Action item:
Please filter the listing for the string "ReadCopy" and copy each matching line.

──────────

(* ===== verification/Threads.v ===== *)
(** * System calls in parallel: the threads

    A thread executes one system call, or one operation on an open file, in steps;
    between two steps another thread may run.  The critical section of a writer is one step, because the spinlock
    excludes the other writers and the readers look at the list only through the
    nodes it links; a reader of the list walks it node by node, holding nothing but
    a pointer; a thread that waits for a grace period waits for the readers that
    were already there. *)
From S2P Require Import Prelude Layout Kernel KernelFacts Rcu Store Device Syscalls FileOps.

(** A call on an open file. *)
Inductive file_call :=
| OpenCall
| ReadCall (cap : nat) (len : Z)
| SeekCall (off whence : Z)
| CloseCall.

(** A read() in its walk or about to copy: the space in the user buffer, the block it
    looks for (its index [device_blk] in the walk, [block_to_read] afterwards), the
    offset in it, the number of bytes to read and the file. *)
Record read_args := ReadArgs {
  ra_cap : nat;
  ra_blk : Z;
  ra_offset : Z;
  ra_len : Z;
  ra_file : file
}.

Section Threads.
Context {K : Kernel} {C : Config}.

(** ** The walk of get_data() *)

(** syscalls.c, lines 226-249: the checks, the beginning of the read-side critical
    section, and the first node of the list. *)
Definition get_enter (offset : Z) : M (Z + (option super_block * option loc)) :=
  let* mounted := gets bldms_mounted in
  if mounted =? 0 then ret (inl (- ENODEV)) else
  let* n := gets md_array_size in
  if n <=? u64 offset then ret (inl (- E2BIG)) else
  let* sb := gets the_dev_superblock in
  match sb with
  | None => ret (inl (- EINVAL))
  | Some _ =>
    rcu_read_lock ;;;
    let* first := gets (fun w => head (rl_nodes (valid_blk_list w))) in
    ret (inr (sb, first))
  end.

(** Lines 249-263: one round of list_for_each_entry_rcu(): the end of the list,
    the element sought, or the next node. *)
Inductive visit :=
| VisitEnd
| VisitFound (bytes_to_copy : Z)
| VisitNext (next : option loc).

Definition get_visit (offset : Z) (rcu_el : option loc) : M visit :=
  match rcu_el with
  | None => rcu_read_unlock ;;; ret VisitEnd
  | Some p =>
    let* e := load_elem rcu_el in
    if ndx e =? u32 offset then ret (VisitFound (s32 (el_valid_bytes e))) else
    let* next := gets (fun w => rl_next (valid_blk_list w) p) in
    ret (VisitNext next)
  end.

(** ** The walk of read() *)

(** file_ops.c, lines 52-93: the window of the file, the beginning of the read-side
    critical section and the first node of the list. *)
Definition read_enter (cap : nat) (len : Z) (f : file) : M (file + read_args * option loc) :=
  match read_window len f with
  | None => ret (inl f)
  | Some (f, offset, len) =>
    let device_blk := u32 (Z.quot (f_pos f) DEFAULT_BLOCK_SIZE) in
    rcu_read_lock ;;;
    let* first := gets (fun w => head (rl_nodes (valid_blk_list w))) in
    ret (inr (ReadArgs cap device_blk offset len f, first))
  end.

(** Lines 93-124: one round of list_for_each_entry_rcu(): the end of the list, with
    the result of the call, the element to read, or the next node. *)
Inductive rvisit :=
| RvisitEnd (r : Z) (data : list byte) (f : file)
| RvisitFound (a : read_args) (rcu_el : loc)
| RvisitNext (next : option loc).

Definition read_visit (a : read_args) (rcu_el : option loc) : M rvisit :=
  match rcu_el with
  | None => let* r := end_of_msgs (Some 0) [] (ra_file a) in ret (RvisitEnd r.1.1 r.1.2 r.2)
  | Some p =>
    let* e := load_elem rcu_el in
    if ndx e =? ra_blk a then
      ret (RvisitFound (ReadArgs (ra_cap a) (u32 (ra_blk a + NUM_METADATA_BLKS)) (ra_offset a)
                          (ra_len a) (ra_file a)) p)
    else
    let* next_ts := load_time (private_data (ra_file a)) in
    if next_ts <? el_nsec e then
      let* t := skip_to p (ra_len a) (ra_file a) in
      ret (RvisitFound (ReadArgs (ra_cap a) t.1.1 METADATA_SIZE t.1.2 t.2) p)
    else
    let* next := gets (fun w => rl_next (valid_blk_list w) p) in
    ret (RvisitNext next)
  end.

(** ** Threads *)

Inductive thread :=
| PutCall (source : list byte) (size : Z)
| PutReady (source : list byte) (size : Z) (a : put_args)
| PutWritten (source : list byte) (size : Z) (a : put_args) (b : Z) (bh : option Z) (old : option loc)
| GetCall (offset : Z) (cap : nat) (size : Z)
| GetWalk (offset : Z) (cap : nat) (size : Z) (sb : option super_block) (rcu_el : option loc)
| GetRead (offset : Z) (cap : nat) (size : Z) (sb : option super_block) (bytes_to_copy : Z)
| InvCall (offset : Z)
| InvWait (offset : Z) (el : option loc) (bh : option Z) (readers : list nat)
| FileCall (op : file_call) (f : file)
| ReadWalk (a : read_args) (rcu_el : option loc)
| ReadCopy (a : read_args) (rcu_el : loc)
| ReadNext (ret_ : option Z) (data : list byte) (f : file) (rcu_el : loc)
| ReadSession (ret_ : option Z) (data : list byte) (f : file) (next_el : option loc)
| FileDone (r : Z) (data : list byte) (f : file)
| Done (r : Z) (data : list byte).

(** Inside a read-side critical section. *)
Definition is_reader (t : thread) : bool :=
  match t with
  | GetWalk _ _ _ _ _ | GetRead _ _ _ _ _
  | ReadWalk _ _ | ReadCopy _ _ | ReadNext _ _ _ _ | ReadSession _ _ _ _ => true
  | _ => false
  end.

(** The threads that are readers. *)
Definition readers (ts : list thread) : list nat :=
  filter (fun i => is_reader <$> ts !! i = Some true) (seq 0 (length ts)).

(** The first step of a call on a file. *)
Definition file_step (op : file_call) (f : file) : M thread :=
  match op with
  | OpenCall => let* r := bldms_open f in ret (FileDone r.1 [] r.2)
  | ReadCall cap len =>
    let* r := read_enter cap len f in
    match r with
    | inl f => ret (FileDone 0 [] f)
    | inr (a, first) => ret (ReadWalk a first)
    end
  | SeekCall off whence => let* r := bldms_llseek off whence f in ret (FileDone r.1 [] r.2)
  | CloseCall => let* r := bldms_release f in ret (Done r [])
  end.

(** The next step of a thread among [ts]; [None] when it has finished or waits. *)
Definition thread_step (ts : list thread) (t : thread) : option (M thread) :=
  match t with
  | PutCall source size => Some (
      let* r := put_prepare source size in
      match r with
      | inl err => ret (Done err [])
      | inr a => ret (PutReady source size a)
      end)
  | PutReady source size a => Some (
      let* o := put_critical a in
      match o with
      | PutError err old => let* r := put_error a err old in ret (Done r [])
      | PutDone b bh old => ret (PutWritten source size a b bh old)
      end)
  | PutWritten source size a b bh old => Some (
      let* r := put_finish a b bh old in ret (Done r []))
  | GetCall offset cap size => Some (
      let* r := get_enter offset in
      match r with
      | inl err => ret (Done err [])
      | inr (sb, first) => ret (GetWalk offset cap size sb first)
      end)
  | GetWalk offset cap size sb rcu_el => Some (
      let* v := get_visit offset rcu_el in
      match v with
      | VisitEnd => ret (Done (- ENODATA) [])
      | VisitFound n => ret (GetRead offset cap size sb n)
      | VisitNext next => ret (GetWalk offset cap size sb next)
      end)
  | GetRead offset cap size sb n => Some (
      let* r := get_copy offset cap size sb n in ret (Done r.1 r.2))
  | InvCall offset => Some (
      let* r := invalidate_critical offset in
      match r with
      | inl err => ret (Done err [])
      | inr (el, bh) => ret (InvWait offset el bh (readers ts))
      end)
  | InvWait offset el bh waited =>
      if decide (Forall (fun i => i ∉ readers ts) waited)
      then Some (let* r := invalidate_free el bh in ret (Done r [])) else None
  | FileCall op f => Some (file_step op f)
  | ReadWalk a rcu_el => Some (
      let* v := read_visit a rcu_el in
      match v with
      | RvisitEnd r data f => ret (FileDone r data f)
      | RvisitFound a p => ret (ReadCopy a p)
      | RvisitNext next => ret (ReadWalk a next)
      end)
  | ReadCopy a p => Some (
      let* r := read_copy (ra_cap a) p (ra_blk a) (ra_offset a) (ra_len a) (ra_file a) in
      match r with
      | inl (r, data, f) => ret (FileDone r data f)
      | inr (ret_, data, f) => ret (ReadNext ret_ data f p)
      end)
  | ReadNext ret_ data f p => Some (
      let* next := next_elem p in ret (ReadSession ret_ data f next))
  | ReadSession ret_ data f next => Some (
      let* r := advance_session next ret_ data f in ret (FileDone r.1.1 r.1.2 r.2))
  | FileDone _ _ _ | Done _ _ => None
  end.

──────────

Answer for this exercise:
| ReadCopy (a : read_args) (rcu_el : loc)
  | ReadWalk _ _ | ReadCopy _ _ | ReadNext _ _ _ _ | ReadSession _ _ _ _ => true
      | RvisitFound a p => ret (ReadCopy a p)
  | ReadCopy a p => Some (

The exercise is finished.